At our institute, for children with GA grade I open tibial fracture, casting followed debridement was preferred if the fracture is stable. And, ESIN was adopted if the fracture is unstable. EF was only reserved for GA grade II and III injuries.

In our study, there was no case of serious deep infection requiring secondary surgery in either group, possibly due to aggressive debridement and timely administration of antibiotics.

The incidence of implant prominence was a troublesome complication, possibly caused by painful bursitis around the entry point [26]. However, most of our patients were able to tolerate it. Superficial infections were mostly around the pin tract in the EF group, and all of them could be managed easily with oral antibiotics.

None of our patients had deep infections or osteomyelitis in either group which was possibly due to aggressive debridement and appropriate administration of antibiotics. Similarly, postoperative coronal and sagittal plane angulation was more common with the EF group, however, it was within an acceptable range, and the result was consistent with previous reports [27]. Moreover, the radiological union was faster in the ESIN group in our study, which might be caused by the micro-motion in the fracture site leading to the stimulation of bone formation [28].

LLD is a common complication in pediatric long bone fracture especially in the femur and tibia [29, 30]. In our study, it was more evident in the EF group than the ESIN group, consistent with a previous report [27]. However, none of the patients had significant LLD in either group.

There were 3 cases of refracture around the Schanz pin site in the EF group. Fracture usually occurred 4–6 weeks after the removal of hardware, and they were all managed conservatively. Moreover, there was no case of refracture in the ESIN group. Patients in the ESIN group were disadvantaged by the requirement of secondary surgery for implant removal, while the EF was removed during out-patient visits.
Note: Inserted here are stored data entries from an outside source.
(* ===== verification/ReassStep.v ===== *)
(** * Reassembly: what a fragment does

    The lemmas on the last steps of ip4_reass (chaining the fragments of a complete
    datagram) and on the whole function: what a fragment does to the queue. *)

From S2P Require Import Prelude Def ListSeg InetChksum Ip4Addr Mem Memp Pbuf PbufMem PbufRef PbufChain PbufData Header Ip4 Ip4Frag Icmp IcmpSpec Reass ReassQueue ReassFree.

#[local] Open Scope Z_scope.
#[local] Coercion Z.of_nat : nat >-> Z.

Section Facts.
Context `{MO : MemOptions} {MOk : MemOptionsOk} `{PO : PbufOptions} {POk : PbufOptionsOk} {St : Type} `{!PacketMemory St} {Lk : Type} `{LL : !LinkLayer Lk St} {Pl : Type} `{EP : !ElementPool Pl}.
Abbreviation reass := (reass (St := St) (Lk := Lk) (Pl := Pl)).
Abbreviation inet := (net (St := St) (Lk := Lk)).
Abbreviation pst := (pstate (St := St)).

(** ** Lemmas: chaining the fragments *)

Lemma keeps_pbufs (s s' : pst) g : (forall x, x ∈ f_as g -> pbufs s' !! x = pbufs s !! x) -> data s' = data s -> keeps s s' g.
Proof.
  intros Hp Hd l [Hs Ht] _ Ha. exists l. split; [split; [|done]|split; [apply same_packet_refl|by rewrite Hd]]. eapply pseg_frame; [exact Hs|]. intros a b Hin. apply Hp. rewrite <- Ha. apply list_elem_of_fmap. by exists (a, b).
Qed.

Lemma same_data_own l l' : Forall2 same_data l l' -> own_data l -> own_data l' /\ l'.*1 = l.*1.
Proof.
  induction 1 as [|x y l l' (E1 & _ & _ & E4 & E5 & _) F IH]; intros Ho; [done|]. apply Forall_cons in Ho as [[H1 H2] Ho]. destruct (IH Ho) as [IH1 IH2]. cbn [fmap list_fmap]. rewrite IH2, E1.
  split; [|done]. constructor; [|done]. unfold is_contiguous, is_custom in *. by rewrite <- E4, <- E5.
Qed.

Definition frag_bytes (fs : list frag) : list Z := concat (f_data <$> fs).

Lemma same_data_prefix l l1 l2 : Forall2 same_data l (take (length l) l1) -> Forall2 same_data l1 (take (length l1) l2) -> Forall2 same_data l (take (length l) l2).
Proof.
  revert l1 l2. induction l as [|x l IH]; intros l1 l2 H1 H2; [constructor|]. apply Forall2_cons_inv_l in H1 as (y & l1' & Hxy & H1 & E). destruct l1 as [|y0 l1]; [done|]. injection E as -> <-.
  apply Forall2_cons_inv_l in H2 as (z & l2' & Hyz & H2 & E). destruct l2 as [|z0 l2]; [done|]. injection E as -> <-. cbn. constructor; [|by eapply IH]. unfold same_data in *. intuition congruence.
Qed.

(** One round: the fragment [f] behind the packet at [p]. *)
Lemma chain_one (n : inet) B ext p lp f nxt b l rest :
  net_ok n B (hold ext (f :: rest)) -> chain (n_ps n) p lp -> lp <> [] -> own_data lp -> lp.*1 ## f_as f -> frag_at (n_ps n) f nxt b l -> total lp + length (f_data f) < 65536 ->
  exists ps1 ps2 lp', pbuf_remove_header (n_ps n) (f_p f) IP_HLEN = Ret (0, ps1) /\ pbuf_cat ps1 p (f_p f) = Ret ps2
    /\ net_ok (with_ps n ps2) B (hold ext rest) /\ chain ps2 p lp' /\ own_data lp' /\ lp'.*1 = lp.*1 ++ f_as f /\ data ps2 = data (n_ps n)
    /\ contents (data ps2) lp' = contents (data (n_ps n)) lp ++ f_data f /\ total lp' = total lp + length (f_data f)
    /\ Forall2 same_data lp (take (length lp) lp')
    /\ forall g, lp.*1 ## f_as g -> f_as f ## f_as g -> keeps (n_ps n) ps2 g.
Proof.
  intros [HI Hid] Hc Hne Ho Hd Hf Htot. pose proof (fa_chain _ _ _ _ _ Hf) as Hcf. pose proof (fa_len _ _ _ _ _ Hf) as Hlen. pose proof (frag_lookup _ _ _ _ _ Hf) as Hb.
  destruct (remove_header_spec (n_ps n) B _ (f_p f) b l IP_HLEN HI Hcf ltac:(unfold IP_HLEN; lia)) as (E1 & Hc1 & HI1 & Ec1).
  set (b' := with_tot_len _ _) in *. set (ps1 := set_pbuf (n_ps n) (f_p f) b') in *. rewrite (fa_data _ _ _ _ _ Hf : drop (Z.to_nat IP_HLEN) _ = _) in Ec1.
  assert (Hfp : f_p f ∉ lp.*1) by (intros Hin; apply (Hd _ Hin); rewrite (fa_as _ _ _ _ _ Hf); by left).
  assert (Hcp : chain ps1 p lp) by (split; [apply seg_insert; [apply Hc|done]|apply Hc]).
  assert (Htl : Z.of_nat (length (f_data f)) = total ((f_p f, b') :: l)) by (rewrite <- Ec1; apply (contents_length _ _ (tot_ok_lens _ (proj2 Hc1)))).
  destruct (cat_spec ps1 B (λ a, (hold ext rest a + link_holds (n_lk n) a)%nat) p (f_p f) lp ((f_p f, b') :: l)) as (ps2 & lp' & E2 & Hc2 & Hsame & Hfr & Hdat & HI2); try done; [| |lia|].
  { eapply inv_ext_eq; [|exact HI1]. intros a _. cbn. rewrite hold_cons. unfold ext_add. case_decide; lia. }
  { cbn [fmap list_fmap fst]. by rewrite <- (fa_as _ _ _ _ _ Hf). }
  destruct (same_data_own _ _ Hsame Ho) as [Ho' Ha']. destruct (same_contents (data ps2) _ _ Hsame) as [Ec2 Et2]. pose proof (fa_own _ _ _ _ _ Hf) as Hof. apply Forall_cons in Hof as [Hob Hol].
  exists ps1, ps2, (lp' ++ (f_p f, b') :: l). split; [done|]. split; [done|]. split; [split; [exact HI2|done]|]. split; [done|]. split; [|split; [|split; [done|split; [|split; [|split]]]]].
  - apply Forall_app. split; [done|]. constructor; [exact Hob|done].
  - rewrite fmap_app, Ha'. cbn [fmap list_fmap fst]. by rewrite <- (fa_as _ _ _ _ _ Hf).
  - rewrite contents_app, <- Ec2, Hdat. f_equal. exact Ec1.
  - rewrite total_app, <- Et2. lia.
  - rewrite take_app_length' by exact (Forall2_length _ _ _ Hsame). exact Hsame.
  - intros g Hg1 Hg2. apply keeps_pbufs; [|done]. intros x Hx. rewrite Hfr by (intros Hin; by apply (Hg1 x)). cbn. apply lookup_insert_ne. intros <-. apply (Hg2 (f_p f)); [|done]. rewrite (fa_as _ _ _ _ _ Hf). by left.
Qed.

Lemma chain_frags_spec (fuel : nat) (s : reass) B ext p lp fs rest q :
  net_ok (r_net s) B (hold ext (fs ++ rest)) -> chain (n_ps (r_net s)) p lp -> lp <> [] -> own_data lp -> lp.*1 ## nodes fs -> NoDup (nodes fs) -> fseg (n_ps (r_net s)) q fs NULL ->
  total lp + length (frag_bytes fs) < 65536 -> (length fs < fuel)%nat ->
  exists ps lp', chain_frags fuel s p q = Ret (with_rnet s (with_ps (r_net s) ps)) /\ net_ok (with_ps (r_net s) ps) B (hold ext rest) /\ chain ps p lp' /\ own_data lp' /\ lp'.*1 = lp.*1 ++ nodes fs
    /\ contents (data ps) lp' = contents (data (n_ps (r_net s))) lp ++ frag_bytes fs /\ Forall2 same_data lp (take (length lp) lp')
    /\ forall g, lp.*1 ## f_as g -> nodes fs ## f_as g -> keeps (n_ps (r_net s)) ps g.
Proof.
  revert fuel s lp q. induction fs as [|f fs IH]; intros fuel s lp q Hok Hc Hne Ho Hd Hnd Hs Htot Hfuel.
  { cbn in Hs. subst q. exists (n_ps (r_net s)), lp. split; [destruct fuel; cbn; by destruct s as [[]]|]. unfold frag_bytes. cbn. rewrite !app_nil_r. split_and!; try done; [rewrite take_ge by done; by apply Forall_Forall2_diag, Forall_true|]. intros; apply keeps_refl. }
  destruct Hs as (-> & nxt & b & l & Hf & Hs). destruct fuel as [|fuel]; [cbn in Hfuel; lia|]. pose proof (frag_not_null _ _ _ _ _ _ _ (proj1 Hok) Hf) as Hnn.
  rewrite nodes_cons in Hd, Hnd. apply NoDup_app in Hnd as (_ & Hnd1 & Hnd2). unfold frag_bytes in Htot. cbn [fmap list_fmap concat] in Htot. rewrite length_app in Htot.
  assert (Hdf : lp.*1 ## f_as f) by (intros x Hx Hx'; apply (Hd x Hx); apply elem_of_app; by left).
  destruct (chain_one (r_net s) B ext p lp f nxt b l (fs ++ rest) Hok Hc Hne Ho Hdf Hf) as (ps1 & ps2 & lp' & E1 & E2 & Hok2 & Hc2 & Ho2 & Ha2 & Hd2 & Ec2 & Et2 & Hsd & K2); [lia|].
  cbn [chain_frags]. rewrite (proj2 (Z.eqb_neq (f_p f) NULL)) by done. rewrite (payload_of_ok _ _ _ (frag_lookup _ _ _ _ _ Hf)). cbn [mbind outcome_bind]. rewrite E1. cbn [mbind outcome_bind]. rewrite E2. cbn [mbind outcome_bind]. unfold r_mem.
  cbn [r_net with_rnet n_ps with_ps]. rewrite Hd2. destruct (frag_loads _ _ _ _ _ Hf) as (-> & _).
  destruct (IH fuel (with_rnet s (with_ps (r_net s) ps2)) lp' nxt) as (ps & lp2 & E & R1 & R2 & R3 & R4 & R5 & Rsd & R6); try done.
  - intros ->. by destruct lp.
  - rewrite Ha2. intros x Hx Hx'. apply elem_of_app in Hx as [Hx|Hx]; [apply (Hd x Hx); apply elem_of_app; by right|by apply (Hnd1 x)].
  - eapply fseg_keeps; [exact Hs|]. apply Forall_forall. intros g Hg. apply K2.
    + intros x Hx Hx'. apply (Hd x Hx). apply elem_of_app. right. by apply (elem_nodes g).
    + intros x Hx Hx'. apply (Hnd1 x Hx). by apply (elem_nodes g).
  - rewrite Et2. unfold frag_bytes. lia.
  - cbn in Hfuel. lia.
  - exists ps, lp2. split; [exact E|]. split; [exact R1|]. do 2 (split; [done|]). split; [by rewrite R4, Ha2, <- app_assoc|]. split; [cbn [r_net with_rnet n_ps with_ps] in R5; by rewrite R5, Ec2, <- app_assoc|].
    split; [by eapply same_data_prefix|]. intros g Hg1 Hg2. assert (Hg2f : f_as f ## f_as g) by (intros x Hx Hx'; apply (Hg2 x); [rewrite nodes_cons; apply elem_of_app; by left|done]).
    apply (keeps_trans _ ps2); [by apply K2|]. apply R6; [|intros x Hx Hx'; apply (Hg2 x); [rewrite nodes_cons; apply elem_of_app; by right|done]].
    rewrite Ha2. intros x Hx Hx'. apply elem_of_app in Hx as [Hx|Hx]; [by apply (Hg1 x)|by apply (Hg2f x)].
Qed.

(** ** Lemmas: the complete datagram *)

Lemma keeps_frame (s : pst) B ext p b l g m :
  pbuf_inv s B ext -> chain s p ((p, b) :: l) -> own_data ((p, b) :: l) -> p :: l.*1 ## f_as g -> 20 <= p_len b ->
  (forall x, ~ (p_payload b <= x < p_payload b + 20) -> byte m x = byte (data s) x) -> keeps s (with_data s m) g.
Proof.
  intros HI Hc Ho Hd Hl Hm lg Hcg Hog Ha. exists lg. split; [exact Hcg|]. split; [apply same_packet_refl|]. apply contents_frame. intros x Hx. apply Hm. intros Hr.
  apply (own_data_apart s B ext ((p, b) :: l) lg HI) with x; try done.
  - intros a c Hin. eapply seg_lookup; [apply (proj1 Hc)|done].
  - intros a c Hin. eapply seg_lookup; [apply (proj1 Hcg)|done].
  - rewrite Ha. exact Hd.
  - rewrite addrs_cons. apply elem_of_app. left. apply elem_of_range. cbn [snd]. lia.
Qed.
Our study has the following inherent limitations. The allocation process of patients to either ESIN group or EF group depended on the preference of the surgeon in charge and this strategy may cause allocation bias. Therefore, our findings should be interpreted with caution. Furthermore, cost-effectiveness remains to be investigated.

Conclusion

ESIN is a viable option in selected patients of GA grade II and IIIA open tibial fractures with comparable clinical outcomes as external fixator. Pin tract infection is the most troublesome complication in the EF group while implant prominence is a nuisance in the ESIN group.